Upon its return to SYH, the fleet was greeted by music from local musician Peter Hepworth drifting across the sunny harbour. Haven Ports Yacht Club lightship was bathed in afternoon sunshine as crews gathered for socialising and the usual post-racing analysis in the bar and on the dockside.
New for this year’s regatta was Frog on the Dog’s converted horse box serving wood-fired oven pizzas, which were a popular choice for a tasty snack or an early dinner. As always, the lightship was buzzing with camaraderie, with live blues coming from the top deck all evening.
Day one finished with clear front runners in each class with Whisper (fast class), Timoa (Stella) and Zest (slow class) all taking two class wins from two races. With more wind promised for day two and a competitive fleet, it certainly wasn’t a foregone conclusion ahead of the final race.
Day two began with light wind out of the east / north east and the three classes set off on time from the Beacon Hill line against the tide down to Stone Banks. A few yachts could be seen making the most of the tight reach and flying spinnakers and code zeros in an effort to get ahead on the long leg down to the mark.
By the time the fleet had hardened up around Foxes to port, the sun was out and the breeze had kicked in (evidenced by the amount of spray soaking certain foredeck crews!). The increase in wind made for some close, tightly fought racing at the top of each class. The race was on.
Bearing away around Foxes, spinnakers were hoisted en route to Penny Hole. Rounding the mark to starboard, the fleet headed upwind to Outer Ridge, avoiding the channel on the leg home to the Beacon Hill line.
Sunday’s race saw regatta new-comer and Guernsey-based Spirit DH63 Gwenhyfar take line honours, with Spirit 52 Flight of Ufford winning overall on corrected time.
Once the fleet returned to the harbour, yachts were packed up and drinks ordered at the lightship whilst crews waited for the final results and the regatta prize-giving.
International One Design Whisper has been nipping at the heels of SYH Classic Regatta winners for the past few years and it was finally her time to shine. Displaying some clever sailing and pointing higher than most could ever hope for, Mark Wincer and crew won the fast class and the overall regatta trophy. The Stella class was won by Andrew Gilmour in Timoa and Tumlare Zest, helmed by Jonathan Thompson, took the slow class.
The Spirit Yachts ‘In need of a stiff drink prize’ (which also came with a RigCare voucher from sponsor Evolution Rigging) was awarded to the Bangor S Class Stealaway for her aforementioned engine failure. Honouring the regatta tradition to celebrate ownership of classic yachts as well as racing, the Safir trophy for the most beautifully maintained yacht was won by the 12 tonne Gauntlet Grey Seal.

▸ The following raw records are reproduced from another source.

(** C2 (as the code has it).  With years remaining, let [r] be the
    monthly return the code holds and [g] the growth factor the power
    [(1 + r) ** months] returns.  For a positive [r] and a non-negative
    contribution the value projected inside [calculate_progress] is
    [current * g + contribution * ((g - 1) / r)]: the annuity formula
    with the quotient and the power as the code computes them, hence
    the formula itself when both are exact, and the current value alone
    when the rate is too small to move [1.0].  For a rate that is not
    positive the guard [monthly_return > 0] sends the contributions
    through the linear branch.  Every returned record carries the
    projection rounded to two places, and a record is returned whenever
    the target is not zero and, for a positive rate, [g] is not [1.0]. *)
Theorem projection_positive_rate (config : RetirementConfig) (v g : Q) :
  (0 < years_left config)%Z ->
  py_pow (1 + float_monthly_return config) (months_left config) = Ok g ->
  exists fv,
    _project_future_value v (monthly_contribution config)
      (years_left config) (assumed_annual_return config) = Ok fv /\
    (0 < float_monthly_return config -> 0 <= monthly_contribution config ->
       fv == v * g
             + monthly_contribution config
               * ((g - 1) / float_monthly_return config) /\
       (float_monthly_return config == monthly_rate config ->
        g == (1 + monthly_rate config) ^ months_left config ->
          fv == annuity_future_value v (monthly_contribution config)
                  (monthly_rate config) (months_left config)) /\
       (g == 1 -> fv == v)) /\
    (float_monthly_return config <= 0 ->
       fv == v * g
             + monthly_contribution config * inject_Z (months_left config)) /\
    (forall res, calculate_progress config v = Ok res ->
       projected_value res = py_round fv 2) /\
    (~ target_amount config == 0 ->
     (0 < float_monthly_return config -> ~ g == 1) ->
     exists res, calculate_progress config v = Ok res /\
                 projected_value res = py_round fv 2).
Proof.
  intros Hy Hg.
  pose proof (project_future_value_running v (monthly_contribution config)
                (years_left config) (assumed_annual_return config) Hy) as Hrun.
  unfold float_monthly_return, months_left in *.
  set (r := binary64 (assumed_annual_return config / 12)) in *.
  rewrite Hg in Hrun. cbn [rbind] in Hrun.
  eexists. split; [exact Hrun|].
  split; [|split; [|split]].
  - intros Hr Hmc.
    assert (Hfv : v * g +
                  (if py_gt r 0 && py_gt (monthly_contribution config) 0
                   then monthly_contribution config * ((g - 1) / r)
                   else monthly_contribution config
                        * inject_Z (years_left config * 12))
                  == v * g + monthly_contribution config * ((g - 1) / r)).
    { apply py_gt_true in Hr. rewrite Hr. cbn [andb].
      destruct (py_gt (monthly_contribution config) 0) eqn:Em; [reflexivity|].
      apply py_gt_false in Em.
      assert (E0 : monthly_contribution config == 0) by (now apply Qle_antisym).
      rewrite E0. ring. }
    split; [exact Hfv|]. split.
    + intros Er Eg. rewrite Hfv. unfold annuity_future_value.
      now rewrite Eg, Er.
    + intros E1. rewrite Hfv, E1. unfold Qdiv. ring.
  - intros Hr. apply py_gt_false in Hr. rewrite Hr. reflexivity.
  - intros res Hres.
    apply calculate_progress_inv in Hres as (pv & mn & _ & Hpv & _ & ->).
    rewrite Hrun in Hpv. injection Hpv as <-. reflexivity.
  - intros Ht Hne.
    destruct (calculate_progress_returns config v Ht) as (pv & mn & Hpv & _ & Hres).
    { right. exists g. auto. }
    rewrite Hrun in Hpv. injection Hpv as <-.
    eexists. split; [exact Hres|reflexivity].
Qed.
(** * go-ini: cached, hot-reloadable INI configuration (parse_ini.go)

    A shallow embedding of package [ini] of go-ini: the per-file handle
    [fileDetails], the process-wide registry [iniFiler], the subscriber table
    [updaters], and the two background watch loops.  Handles are Go pointers,
    so they live in a heap and are passed around by address; the goroutines
    started by [keepWatch] and [newKeepWatch] are kept as a list of watchers,
    each tagged with the body of its loop. *)

From Stdlib Require Import ZArith.
From stdpp Require Import base option list gmap strings.

Open Scope string_scope.
Open Scope list_scope.

(** ** The external collaborators *)

(** Go [error] values, identified by their message. *)
Abbreviation error := string (only parsing).

(** Modelled from the spec: the parsing collaborator (gopkg.in/ini.v1) is not
    part of this repository.  A parsed [*ini.File] is the queryable structure
    of the spec: sections, each a map from key to stored string.  What the
    library adds on top of that (a default section, keys inherited from a
    parent section, values that refer to other keys) is not modelled. *)
Abbreviation File := (gmap string (gmap string string)) (only parsing).

(** Modelled from the spec: [f.Section(name)], the named section; a missing
    one reads as empty. *)
Definition File_Section (f : File) (name : string) : gmap string string :=
  default ∅ (f !! name).

(** Modelled from the spec: [s.Key(name).String()], the stored string; a
    missing key reads as the empty string. *)
Definition Section_Key_String (s : gmap string string) (name : string) : string :=
  default "" (s !! name).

SYH managing director Jonathan Dyke commented, “With ten new boats this year, it’s clear the regatta is still a popular choice in the classic racing calendar. Fantastic weather and great camaraderie, with some healthy competition on the water, all made for a great weekend. We look forward to welcoming entrants back next year!”
See below gallery showcasing a selection of images from the regatta. If you would like a high resolution copy of an image or if you would like images of a particular yacht, please email firstname.lastname@example.org.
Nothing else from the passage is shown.